Unless you consider filibustering conservative judges to be shrinking from that debate. But other than that...

"Unlike the Republican Party, we believe our values unite us as Americans instead of dividing us."

If that's what you believe, Senator, then you are a fool. Your pro-choice values are deeply divisive. Perhaps your alcohol abuse has damaged your brain so much that you can't see that, but people have extremely strong views on abortion, and it is utter nonsense to suggest that fiercely-held pro-life views are more divisive than fiercely-held pro-choice views.

The same is true of gay marriage, of affirmative action, of anti-military policies, of the appeasement of terrorists, and of the treatment of detainees.

"If the White House idea of bipartisanship is that we have to buy whatever partisan ideas they send us, we are not interested."

I agree with that sentiment completely. Ted Kennedy doesn't have to bend to George W. Bush's ideas one whit. He doesn't have to compromise his views in any degree, and the White House cannot credibly call partisan legislation anything other than partisan.

But note that America sent a Republican to the White House, and sent more Republicans than Democrats to Congress. As a practical result, you may choose to be unyielding in your principles, but you won't get your way on anything at all. [In my best Scottish accent]: You don-a have the power!

"In fact, our values are still our greatest strength."

Other than the fact that you lost the election to "values voters." And the fact that your abortion values lead to millions of deaths every year. And that your gay marriage values rely on anti-democratic judges and mayors to get a foothold (because you could never get anywhere by relying on voters). But other than that, yeah, greatest strength.
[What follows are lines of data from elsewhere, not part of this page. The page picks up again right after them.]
(* ===== verification/Prelude.v ===== *)
(** * wshub: a WebSocket hub, verified

    wshub (Go) keeps the set of connected WebSocket clients of one server,
    groups them in rooms and by user, fans messages out to them, relays between
    nodes through an adapter, and starts and drains gracefully.  This library
    models the package as it is written and proves what makes it correct.

    ** The program and its model

    Goroutines share a hub (hub.go), its clients (client.go) and rooms through
    mutexes, atomics and channels.  [Prog] gives programs over a shared state
    as sequences of atomic blocks: the region a mutex protects, an atomic
    access or a channel operation is one block, and other goroutines may run
    between any two.  The same text of an operation is read in two ways: [run]
    executes it alone, [pool_step] interleaves any number of goroutines.
    [World] is the shared state: the structs as records, pointers as addresses
    into heaps, and the trace of everything that leaves the package (metrics,
    log lines, hooks, frames, HTTP errors, publications, goroutines started).

    - [Prelude]: Go's 64-bit integers and durations, bytes, generic lemmas,
      automation.  [Float64]: float64 as binary64 numbers, with the roundings
      the proofs need.
    - [Prog], [Watch], [Owned]: the semantics and its program logics, [keeps]
      (invariants of every block), [rg] (rely/guarantee, for code that is the
      only writer of a field), [watched] (no lost wake-ups) and [owned]
      (responsibilities handed from goroutine to goroutine, and what a pool
      that cannot move looks like).
    - [Types]: errors.go, message.go, limits.go, wire messages of adapter.go,
      states of hub.go.  [Config]: config.go.  [Options]: options.go, [NewHub].
    - [World], [Invariant]: the state, the environment of a hub (hooks.go,
      adapter.go, logger.go, metrics.go as interfaces), and the invariant [wf].
    - [Send], [Client]: the bounded send queue with its drop policies, the
      close protocol and the token bucket (client.go, [trySendErr] of hub.go).
    - [Rooms], [RoomSpec]: joins, leaves and queries, and the abstract
      membership relation they implement.
    - [Registry], [RegistrySpec], [UnregisterSpec]: registration, the user
      index, unregistration, as the Run goroutine performs them.
    - [Pool], [Broadcast], [BroadcastSpec], [DeliverySpec]: workerpool.go and
      every broadcast and send, and who receives what; [ParallelSpec]:
      delivery through the worker pool, under every schedule.
    - [Pump], [PumpSpec], [ReadSpec]: the write and read goroutines.
    - [Presence], [PresenceSpec], [Cluster], [ClusterSpec]: presence.go and the
      messages of other nodes.
    - [Origin]: handshake logging and the origin check.
    - [Lifecycle], [LifecycleSpec], [DrainSpec]: [Run], [UpgradeConnection],
      [Drain] and its reaper, [Shutdown], health.go.
    - [Handlers]: router.go, middleware.go.  [Metrics], [MetricsString]:
      [DebugMetrics] and the summary it prints (metrics.go).  [Prometheus],
      [PrometheusSpec]: prometheus/prometheus.go over the client library's
      interface, and its agreement with [DebugMetrics].
    - [Network]: several nodes joined by a bus, each handling what the others
      publish; [Gossip]: their presence reports.
    - [Nats], [NatsSpec], [NatsPool]: adapter/nats, and [Redis], [RedisSpec],
      [RedisPool]: adapter/redis, each over a state of its own: its
      operations, the tokens and invariant of a pool of calls, the theorems.
    - [Loadtest], [LoadtestSpec], [LoadtestRooms], [LoadtestPool]:
      cmd/loadtest/main.go, its goroutines over the variables they share, its
      measurements, its rooms, and the parallel dialling.
    - The examples: [Auth] (examples/auth) with [Sha256] and [Base64], the
      parts of Go's library its tokens are made of; [Notify]
      (examples/notifications); [Chat] (examples/chat), programs over the hub
      and the server's own map; [Examples]: simple, metrics and multinode.
    - [System]: all goroutines and calls together.  [Demo], [DemoCluster],
      [LoadtestDemo], [AuthDemo], [Witnesses]: concrete hubs and clusters and
      the theorems at them.  [Races]: schedules that defeat an operation's
      intent.

    Go names are kept; a record field carries a prefix ([c_], [r_], [h_], [p_],
    [w_]) for the struct it belongs to.  Critical sections of an operation are
    definitions of their own where they are shared or long ([join_section] of
    [JoinRoom]).  Map iteration order, the case a [select] takes among the
    ready ones, fresh UUIDs and ticks are choices of the class [Runtime], a
    parameter of every theorem.

    ** What is proved

    - Under every schedule: the invariant of a whole hub ([System]), the
      connection limit and that a drain's completion signal is never lost
      ([DrainSpec]), that relayed messages are not published again ([Cluster]),
      that handshake log lines keep their distance ([Origin]), that the cached
      middleware chain is the right one ([Handlers]).
    - The adapters, however their calls overlap: every call returns, and a
      closed adapter leaves no subscription and no goroutine behind; NATS
      never drains a subscription twice ([NatsPool]); the Redis adapter's
      [WaitGroup] is never negative, and no handler runs after [Close]
      ([RedisPool]).
    - Refinement of abstract specifications: rooms as a relation ([RoomSpec]),
      the send queue as a bounded queue ([Send]).
    - Each operation on each branch, without interference: registration and
      unregistration, user IDs, sends, upgrade, drain, shutdown, reaper tick,
      read step, write pump, presence tick.
    - Parallel delivery ([ParallelSpec]): fan-outs through the worker pool
      deliver what the serial loop delivers and always return, with the pool
      shut down at any moment.
    - Delivery: each broadcast reaches exactly its targets, once; a relayed
      broadcast reaches what a local one would; coalesced frames read back as
      the messages sent.
    - Bounds: 64-bit wrap-around of totals and counters, the token bucket in
      binary64 arithmetic, the length and UTF-8 validity of logged origins,
      configurations after defaulting.
    - Across nodes: a message cast by one node is delivered exactly once to
      everyone its audience names on every node, in whatever order the nodes
      handle their messages, and the cluster comes to rest ([Network]); when
      every node has reported and no message is left, all nodes report the
      cluster's sums ([Gossip]).
    - The two collectors agree call by call, and counters that are floats are
      exact up to 2^53 ([PrometheusSpec]); the printed summary does not depend
      on the iteration order of its map ([MetricsString]).
    - The load test: at most two hundred handshakes at a time, every dial
      answered ([LoadtestPool]); rooms dealt evenly and messages reaching
      exactly the room-mates ([LoadtestRooms]); what a reader records is the
      time travelled, and the quantiles are order statistics
      ([LoadtestSpec]).
    - The examples: base64 decodes what it encodes, and a request is let in
      exactly when its token is signed, decodes and has not expired ([Auth]);
      a pushed notification reaches exactly the connections it is addressed
      to, and the answer counts them ([Notify]); joins, announcements and
      chat messages over the room relation, and a departure whose announcement
      may have lost the name ([Chat]).
    - [Races] replays schedules on which the lock discipline is too weak: a
      join that ends in a deleted room, a join or a user ID that outlives the
      client, a client accepted after a drain has completed.

    ** Fuel

    A loop that runs as long as its goroutine lives ([Run], the pumps, the
    workers, the reaper, presence) takes the number of its turns as fuel, and
    running out is an explicit stuck program; theorems about interleavings
    quantify over all fuels.  Loops that end by themselves are shown to end:
    emptying a queue takes its length, the event loop body more than the number
    of pending events ([drainAndRebuildSnapshot_drains]), UTF-8 repair the
    length of the string, a Redis receiver the number of messages delivered
    ([redis_calls_return]), a worker the number of batches
    ([parallelSend_returns]).  The load test's readers, senders and churner
    run until they are stopped and take fuel like the pumps; its dials have no
    loop.

    ** What is not modelled, and why

    - Code outside the repository is a parameter with documented hypotheses:
      gorilla's [Upgrade] and [ReadMessage], the answers of a connection's
      peer (the load test's included), the adapter behind the interface, the
      NATS connection, the Redis client (whose [Receive] answers once its
      context is done), the Prometheus client library (a class with its laws).
      Nothing is assumed of them beyond that and that they keep the hub's
      invariant.  [encoding/json] and [net/url] are parameters too: the code
      relies on their round trips only.
    - The clock does not advance inside a program run alone; theorems about
      time quantify over the clock and the recorded times.
    - Lock acquisition is not a block of its own: a region is entered when its
      block runs, so lock-order deadlocks are out of scope ([sendMu], which is
      held across blocks, is modelled as a flag).
    - The text of log lines' key-value arguments and what programs print to
      the standard logger; doc.go (comments).
    - The scenario functions of cmd/loadtest, which string the modelled parts
      together around sleeps and print a report, and in the examples the pages
      they serve and the start and end of the process.
    - [NodeID], [WithLogger], [WithMetrics], [Message.JSON] and the no-op
      logger and collector, which have nothing to state. *)
From stdpp Require Export prelude gmap sets list strings.
From Stdlib Require Export ZArith Lia.
From Stdlib.Strings Require Byte.

(** ** Go's fixed-width integers *)

(** [int64] (and [int], 64 bits wide on every supported target): the value
    modulo 2^64 in two's complement. *)
Definition wrap64 (z : Z) : Z := ((z + 2 ^ 63) mod 2 ^ 64 - 2 ^ 63)%Z.

Definition min_int64 : Z := (- 2 ^ 63)%Z.
Definition max_int64 : Z := (2 ^ 63 - 1)%Z.

Definition in_int64 (z : Z) : Prop := (min_int64 <= z <= max_int64)%Z.

Lemma wrap64_small z : in_int64 z -> wrap64 z = z.
Proof.
  unfold in_int64, min_int64, max_int64, wrap64. intros H.
  rewrite Z.mod_small by lia. lia.
Qed.

Lemma wrap64_range z : in_int64 (wrap64 z).
Proof.
  unfold in_int64, min_int64, max_int64, wrap64.
  pose proof (Z.mod_pos_bound (z + 2 ^ 63) (2 ^ 64) ltac:(lia)). lia.
Qed.

(** Wrapping an operand changes nothing modulo 2^64: a counter that has
    wrapped keeps counting modulo 2^64. *)
Lemma wrap64_add_l a b : wrap64 (wrap64 a + b) = wrap64 (a + b).
Proof.
  unfold wrap64. f_equal.
  replace ((a + 2 ^ 63) mod 2 ^ 64 - 2 ^ 63 + b + 2 ^ 63)%Z
    with ((a + 2 ^ 63) mod 2 ^ 64 + b)%Z by lia.
  rewrite Zplus_mod_idemp_l. f_equal. lia.
Qed.

Lemma wrap64_add_r a b : wrap64 (a + wrap64 b) = wrap64 (a + b).
Proof. rewrite Z.add_comm, wrap64_add_l. f_equal. lia. Qed.

(** ** Time: instants and durations in nanoseconds *)
Definition Nanosecond : Z := 1.
Definition Millisecond : Z := 1000000.
Definition Second : Z := 1000000000.
Definition Minute : Z := 60000000000.

(** [t.Sub(u)]: saturates at the bounds of [Duration]. *)
Definition time_Sub (t u : Z) : Z := Z.max min_int64 (Z.min max_int64 (t - u)).

(** [time.Duration] products wrap; quotients truncate towards zero. *)
Definition dur_mul (a b : Z) : Z := wrap64 (a * b).
Definition dur_div (a b : Z) : Z := Z.quot a b.

(** ** Lists *)
Lemma list_to_set_elements_perm `{Countable K} (l : list K) (X : gset K) :
  l ≡ₚ elements X -> (list_to_set l : gset K) = X.
Proof.
  intros Hl. apply leibniz_equiv. rewrite Hl. apply list_to_set_elements.
Qed.

Lemma elem_of_perm_elements `{Countable K} (l : list K) (X : gset K) k :
  l ≡ₚ elements X -> k ∈ l <-> k ∈ X.
Proof. intros ->. apply elem_of_elements. Qed.

Lemma NoDup_perm_elements `{Countable K} (l : list K) (X : gset K) :
  l ≡ₚ elements X -> NoDup l.
Proof. intros ->. apply NoDup_elements. Qed.

Lemma length_perm_elements `{Countable K} (l : list K) (X : gset K) :
  l ≡ₚ elements X -> length l = size X.
Proof. intros ->. done. Qed.

(** Sizes of sets under insertion and removal of one element. *)
Lemma size_insert_new `{Countable K} (X : gset K) k : k ∉ X -> size (X ∪ {[k]}) = S (size X).
Proof. intros H1. rewrite size_union, size_singleton; [lia|set_solver]. Qed.

Lemma size_delete_elem `{Countable K} (X : gset K) k :
  k ∈ X -> S (size (X ∖ {[k]})) = size X.
Proof.
  intros Hk. rewrite size_difference, size_singleton by set_solver.
  assert (size X ≠ 0) by (rewrite size_empty_iff; set_solver). lia.
Qed.

Lemma size_difference_le `{Countable K} (X Y : gset K) : size (X ∖ Y) <= size X.
Proof. apply subseteq_size. set_solver. Qed.

Lemma union_elem_id `{Countable K} (X : gset K) k : k ∈ X -> X ∪ {[k]} = X.
Proof. set_solver. Qed.

Lemma map_size_delete_elem `{Countable K} {V} (m : gmap K V) k v :
  m !! k = Some v -> size m = S (size (delete k m)).
Proof.
  intros Hk. rewrite <-(map_size_insert_None k v (delete k m)) by apply lookup_delete_eq.
  by rewrite insert_delete_id.
Qed.

(** ** Bytes *)
Definition byte_of (z : Z) : Byte.byte := default Byte.x00 (Byte.of_N (Z.to_N (z mod 256)%Z)).
Definition byte_val (b : Byte.byte) : Z := Z.of_N (Byte.to_N b).

Lemma byte_val_of z : byte_val (byte_of z) = (z mod 256)%Z.
Proof.
  unfold byte_val, byte_of. pose proof (Z.mod_pos_bound z 256 ltac:(lia)) as Hz.
  destruct (Byte.of_N (Z.to_N (z mod 256))) as [b|] eqn:Hb; simpl.
  - apply Byte.to_of_N in Hb. lia.
  - apply Byte.of_N_None_iff in Hb. lia.
Qed.

Lemma byte_val_range b : (0 <= byte_val b < 256)%Z.
Proof. unfold byte_val. pose proof (Byte.to_N_bounded b). lia. Qed.

Lemma byte_of_val b : byte_of (byte_val b) = b.
Proof.
  unfold byte_of. rewrite Z.mod_small by apply byte_val_range.
  unfold byte_val. by rewrite N2Z.id, Byte.of_to_N.
Qed.

(** ** Automation *)

(** Turn boolean guards of the code into the propositions they decide. *)
Ltac bool_to_prop :=
  repeat match goal with
  | H : _ && _ = true |- _ => apply andb_true_iff in H; destruct H
  | H : _ || _ = false |- _ => apply orb_false_iff in H; destruct H
  | H : _ && _ = false |- _ => apply andb_false_iff in H
  | H : _ || _ = true |- _ => apply orb_true_iff in H
  | H : negb _ = true |- _ => apply negb_true_iff in H
  | H : negb _ = false |- _ => apply negb_false_iff in H
  | H : bool_decide _ = true |- _ => apply bool_decide_eq_true in H
  | H : bool_decide _ = false |- _ => apply bool_decide_eq_false in H
  end.

(** Destruct the scrutinee of a [match] or [if] of the goal, keeping the
    equation. *)
Ltac case_goal :=
  match goal with
  | |- context [match ?x with _ => _ end] =>
      lazymatch x with
      | context [match _ with _ => _ end] => fail
      | _ => let E := fresh "Hc" in destruct x eqn:E
      end
  end.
Sure.

"Despite resistance, setbacks and periods of backlash over the years, our values have moved us closer to the ideal with which America began, that all people are created equal."
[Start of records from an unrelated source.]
(* ===== verification/Client.v ===== *)
(** * Client: one connection's state (client.go)

    Construction, identity, metadata and callbacks, the close protocol
    ([CloseWithCode], [closeDone], [closeConn]) and the token-bucket rate
    limiter, in IEEE 754 binary64 arithmetic. *)

From S2P Require Import Prelude Float64 Prog Types Config World Invariant.
From Stdlib.Floats Require Import SpecFloat.

Section Ops.
Context {RT : Runtime} (env : HubEnv).

(** ** Construction *)
Definition bucket_size : spec_float :=
  let maxRate := f64_of_Z (MaxMessageRate (limits env)) in
  if SFleb maxRate (S754_zero false) then f64_of_Z 1 else maxRate.

Definition fresh_client (id : string) (cfg : Config) (now : Z) (r : Request) : Client := {|
  c_ID := id; c_send := []; c_config := cfg; c_userID := ""; c_metadata := None;
  c_rooms := ∅; c_closed := false; c_connectedAt := now; c_closedAt := None;
  c_request := r; c_tokens := bucket_size; c_lastRefill := now; c_closeCode := 0;
  c_closeReason := ""; c_graceful := false; c_connClosed := false; c_done := false;
  c_sendMu := false; c_readDone := false; c_onMessage := None; c_onClose := None; c_onError := None
|}.

Definition newClient (cfg : Config) (r : Request) : prg cref :=
  atomically (fun w =>
    let c := fresh (dom (w_clients w)) in
    (c, bump (upd_client c
           (fun _ => fresh_client (rt_uuid (w_nonce w)) cfg (w_now w) r) w))).

(** ** Accessors *)
Definition GetUserID (c : cref) : prg string := gets (fun w => c_userID (client w c)).
Definition ConnectedAt (c : cref) : prg Z := gets (fun w => c_connectedAt (client w c)).
Definition GetRequest (c : cref) : prg Request := gets (fun w => c_request (client w c)).
Definition IsClosed (c : cref) : prg bool := gets (fun w => c_closed (client w c)).
Definition ClosedAt (c : cref) : prg (option Z) := gets (fun w => c_closedAt (client w c)).
Definition isGraceful (c : cref) : prg bool := gets (fun w => c_graceful (client w c)).

Definition SetMetadata (c : cref) (key : string) (v : any) : prg unit :=
  modify (upd_client c (fun cl =>
    set_c_metadata (Some (<[key := v]> (default ∅ (c_metadata cl)))) cl)).

Definition GetMetadata (c : cref) (key : string) : prg (option any) :=
  gets (fun w => match c_metadata (client w c) with None => None | Some m => m !! key end).

Definition DeleteMetadata (c : cref) (key : string) : prg unit :=
  modify (upd_client c (fun cl => set_c_metadata (delete key <$> c_metadata cl) cl)).

Definition OnMessage (c : cref) (fn : option callback) : prg unit :=
  modify (upd_client c (set_c_onMessage fn)).
Definition OnClose (c : cref) (fn : option callback) : prg unit :=
  modify (upd_client c (set_c_onClose fn)).
Definition OnClientError (c : cref) (fn : option callback) : prg unit :=
  modify (upd_client c (set_c_onError fn)).

(** ** Closing *)
Definition closeDone (c : cref) : prg unit := modify (upd_client c (set_c_done true)).

Definition closeConn (c : cref) : prg unit :=
  modify (fun w =>
    if c_connClosed (client w c) then w
    else emit (EvConnClose c) (upd_client c (set_c_connClosed true) w)).

(** Under [mu]: the first close records code, reason and time; the answer says
    whether it was the first. *)
Definition mark_closed (c : cref) (code : Z) (reason : string) : prg bool :=
  atomically (fun w =>
    if c_closed (client w c) then (false, w)
    else (true, upd_client c (fun cl =>
      set_c_graceful true (set_c_closeReason reason (set_c_closeCode code
        (set_c_closedAt (Some (w_now w)) (set_c_closed true cl))))) w)).

Definition CloseWithCode (c : cref) (code : Z) (reason : string) : prg (option error) :=
  first ← mark_closed c code reason ;
  if negb first then mret None else
  closeDone c ;;
  mret None.

Definition Close (c : cref) : prg (option error) := CloseWithCode c CloseNormalClosure "".

(** ** Rate limiting *)

(** The body under [rateMu], at time [now], on the bucket alone. *)
Definition refill (maxRate now : Z) (tokens : spec_float) (lastRefill : Z) : spec_float :=
  let elapsed := dur_Seconds (time_Sub now lastRefill) in
  let rate := f64_of_Z maxRate in
  let tokens := f64_add tokens (f64_mul elapsed rate) in
  if SFltb rate tokens then rate else tokens.

Definition checkRateLimit (c : cref) : prg bool :=
  let maxRate := MaxMessageRate (limits env) in
  if bool_decide (maxRate <= 0)%Z then mret true else
  atomically (fun w =>
    let cl := client w c in
    let tokens := refill maxRate (w_now w) (c_tokens cl) (c_lastRefill cl) in
    if SFltb tokens (f64_of_Z 1) then
      (false, upd_client c (fun cl => set_c_tokens tokens (set_c_lastRefill (w_now w) cl)) w)
    else
      (true, upd_client c (fun cl =>
         set_c_tokens (f64_sub tokens (f64_of_Z 1)) (set_c_lastRefill (w_now w) cl)) w)).
End Ops.

(** ** Interleavings *)
Section Keeps.
Context (lim : Limits).

Lemma keeps_closeDone c : keeps (wf lim) (closeDone c).
Proof. by apply keeps_upd_client_frame. Qed.

Lemma keeps_closeConn c : keeps (wf lim) (closeConn c).
Proof.
  apply keeps_modify. intros w Hw. case_match; [done|].
  apply wf_emit; [|done]. by apply wf_upd_client_frame.
Qed.

Lemma keeps_CloseWithCode c code reason : keeps (wf lim) (CloseWithCode c code reason).
Proof.
  unfold CloseWithCode. apply keeps_bind.
  - apply keeps_atomically. intros w Hw. case_match; [done|]. by apply wf_upd_client_frame.
  - intros []; simpl; [|done]. apply keeps_bind; [apply keeps_closeDone|done].
Qed.

Lemma keeps_checkRateLimit env c : keeps (wf lim) (checkRateLimit env c).
Proof.
  unfold checkRateLimit. cbn zeta. case_bool_decide; [done|].
  apply keeps_atomically. intros w Hw. case_match; by apply wf_upd_client_frame.
Qed.

Lemma keeps_newClient `{RT : Runtime} env cfg r : keeps (wf lim) (newClient env cfg r).
Proof.
  apply keeps_atomically. intros w Hw. simpl. apply wf_bump, wf_upd_client; [done|].
  intros _. split; [unfold queue_ok; simpl; lia|apply within_0].
Qed.

Lemma keeps_SetMetadata c k v : keeps (wf lim) (SetMetadata c k v).
Proof. by apply keeps_upd_client_frame. Qed.

Lemma keeps_DeleteMetadata c k : keeps (wf lim) (DeleteMetadata c k).
Proof. by apply keeps_upd_client_frame. Qed.
End Keeps.

#[export] Hint Resolve keeps_closeDone keeps_closeConn keeps_CloseWithCode keeps_checkRateLimit
  keeps_newClient keeps_SetMetadata keeps_DeleteMetadata : keeps.

(** ** Closing once *)

(** The fields that a close fixes for good. *)
Definition close_record (cl : Client) : bool * option Z * Z * string * bool :=
  (c_closed cl, c_closedAt cl, c_closeCode cl, c_closeReason cl, c_graceful cl).

(** Closing is idempotent and the first close wins: it marks the client
    closed and graceful with its code, reason and the time, signals the
    write pump, and a later close with any code changes nothing at all. *)
Theorem CloseWithCode_first_wins (c : cref) (code1 code2 : Z) (r1 r2 : string) (w : world)
    (Hopen : c_closed (client w c) = false) :
  ∃ w1, run (CloseWithCode c code1 r1) w = Some (None, w1) /\
    close_record (client w1 c) = (true, Some (w_now w), code1, r1, true) /\
    c_done (client w1 c) = true /\ c_send (client w1 c) = c_send (client w c) /\
    (∀ c', c' <> c -> client w1 c' = client w c') /\
    run (CloseWithCode c code2 r2) w1 = Some (None, w1).
Proof.
  unfold CloseWithCode, mark_closed, closeDone. run_simpl. rewrite Hopen. run_simpl.
  eexists. split; [done|]. world_simpl. do 3 (split; [done|]). split.
  - intros c' Hc. by rewrite !client_upd_client_ne by done.
  - run_simpl. by world_simpl.
Qed.

(** Metadata behaves as a map on every client, the nil map included:
    a write is read back, a delete forgets, and other keys are untouched. *)
Theorem metadata_laws (c : cref) (k k' : string) (v : any) (w : world) :
  (∃ w1, run (SetMetadata c k v ;; GetMetadata c k) w = Some (Some v, w1)) /\
  (∃ w2, run (DeleteMetadata c k ;; GetMetadata c k) w = Some (None, w2)) /\
  (k <> k' -> ∃ w3 w4 o,
     run (GetMetadata c k') w = Some (o, w) /\
     run (SetMetadata c k v ;; GetMetadata c k') w = Some (o, w3) /\
     run (DeleteMetadata c k ;; GetMetadata c k') w = Some (o, w4)).
Proof.
  unfold SetMetadata, GetMetadata, DeleteMetadata. split; [|split].
  - run_simpl. world_simpl. rewrite lookup_insert_eq. eauto.
  - run_simpl. world_simpl. destruct (c_metadata (client w c)); simpl;
      rewrite ?lookup_delete_eq; eauto.
  - intros Hk. eexists _, _, _. run_simpl. split; [done|]. world_simpl.
    destruct (c_metadata (client w c)); simpl;
      rewrite lookup_insert_ne, ?lookup_delete_ne, ?lookup_empty by done; eauto.
Qed.

(** ** The token bucket *)

Lemma run_checkRateLimit env c w : ∃ ok w', run (checkRateLimit env c) w = Some (ok, w').
Proof.
  unfold checkRateLimit. cbn zeta. case_bool_decide; [rewrite run_ret; eauto|].
  rewrite run_atomically. cbn zeta. case_match; eauto.
Qed.

(** C34: The limiter answers by the bucket: without a limit every message
    passes and nothing changes; otherwise the bucket is refilled for the
    elapsed time, never beyond the burst size, and the message passes
    exactly when a whole token is left, which it then consumes. *)
Theorem checkRateLimit_spec (env : HubEnv) (c : cref) (w : world) :
  let maxRate := MaxMessageRate (limits env) in
  let cl := client w c in
  let t := refill maxRate (w_now w) (c_tokens cl) (c_lastRefill cl) in
  (maxRate <= 0 -> run (checkRateLimit env c) w = Some (true, w))%Z /\
  (0 < maxRate -> ∃ ok w', run (checkRateLimit env c) w = Some (ok, w') /\
     SFltb (f64_of_Z maxRate) t = false /\
     ok = negb (SFltb t (f64_of_Z 1)) /\
     c_tokens (client w' c) = (if ok then f64_sub t (f64_of_Z 1) else t) /\
     c_lastRefill (client w' c) = w_now w /\
     (∀ c', c' <> c -> client w' c' = client w c') /\ w_hub w' = w_hub w)%Z.
Proof.
  cbn zeta. unfold checkRateLimit. cbn zeta. split; intros Hr.
  - by rewrite bool_decide_eq_true_2.
  - rewrite bool_decide_eq_false_2 by lia. run_simpl.
    set (t := refill _ _ _ _).
    assert (SFltb (f64_of_Z (MaxMessageRate (limits env))) t = false) as Hcap.
    { subst t. unfold refill. cbn zeta. set (r := f64_of_Z _). set (s := f64_add _ _).
      destruct (SFltb r s) eqn:Hs; [|done]. unfold SFltb, SFcompare.
      destruct r as [[]|[]| |[] m e]; try done; by rewrite ?Z.compare_refl, ?Pos.compare_refl,
        ?Pcompare_refl. }
    destruct (SFltb t (f64_of_Z 1)); eexists _, _; (split; [done|]); world_simpl;
      (split; [done|]); repeat (split; [done|]); (split; [|done]);
      intros c' Hc'; by rewrite client_upd_client_ne.
Qed.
Yeah, that's a good one. This from the party that embraces historians who argue that Washington, Madison and Jefferson were all a bunch of racist elitists. Right. Leftists believe that the only reason white people ever grant rights to minorities is because it coincides with some white goal. And yet here, during this talk, you lionize the men you would so quickly demonize.

"We have an administration that falsely hypes almost every issue as a crisis."

This, from the guy who just called Iraq another Vietnam? Wow.

"Today I propose a progressive vision for America; a vision that Democrats must fight for in the months and years ahead; a vision rooted in our basic values of opportunity, fairness, tolerance and respect for each other."

Stated in such broad terms, who could possibly disagree? The conflict isn't one of broadly stated vision, Senator, it's one of mechanics. So Democrats want racial justice (or at least claim to want it)? So do I, but we will disagree on the best means to get it. I believe affirmative action is a failure and counter-productive. You believe that rewarding people for their skin color rather than their ability equates to justice.

"Today, as we know too well, that dream is again in peril. The hopes of average Americans have faltered, as global forces cause the economy to shift against them."

Unless you consider unprecedented economic growth to be a shift in favor of them, in which case please disregard the preceding.

Okay, I'm spent. It's a long speech, and I don't have the stomach to read what the fat, white son of enormous privilege who has never worked a day in his life, and who was spared a negligent homicide prosecution because of family connections, has to say about justice. Apologize to the family of Mary Jo Kopechne and then maybe you can start to use the word "justice" again.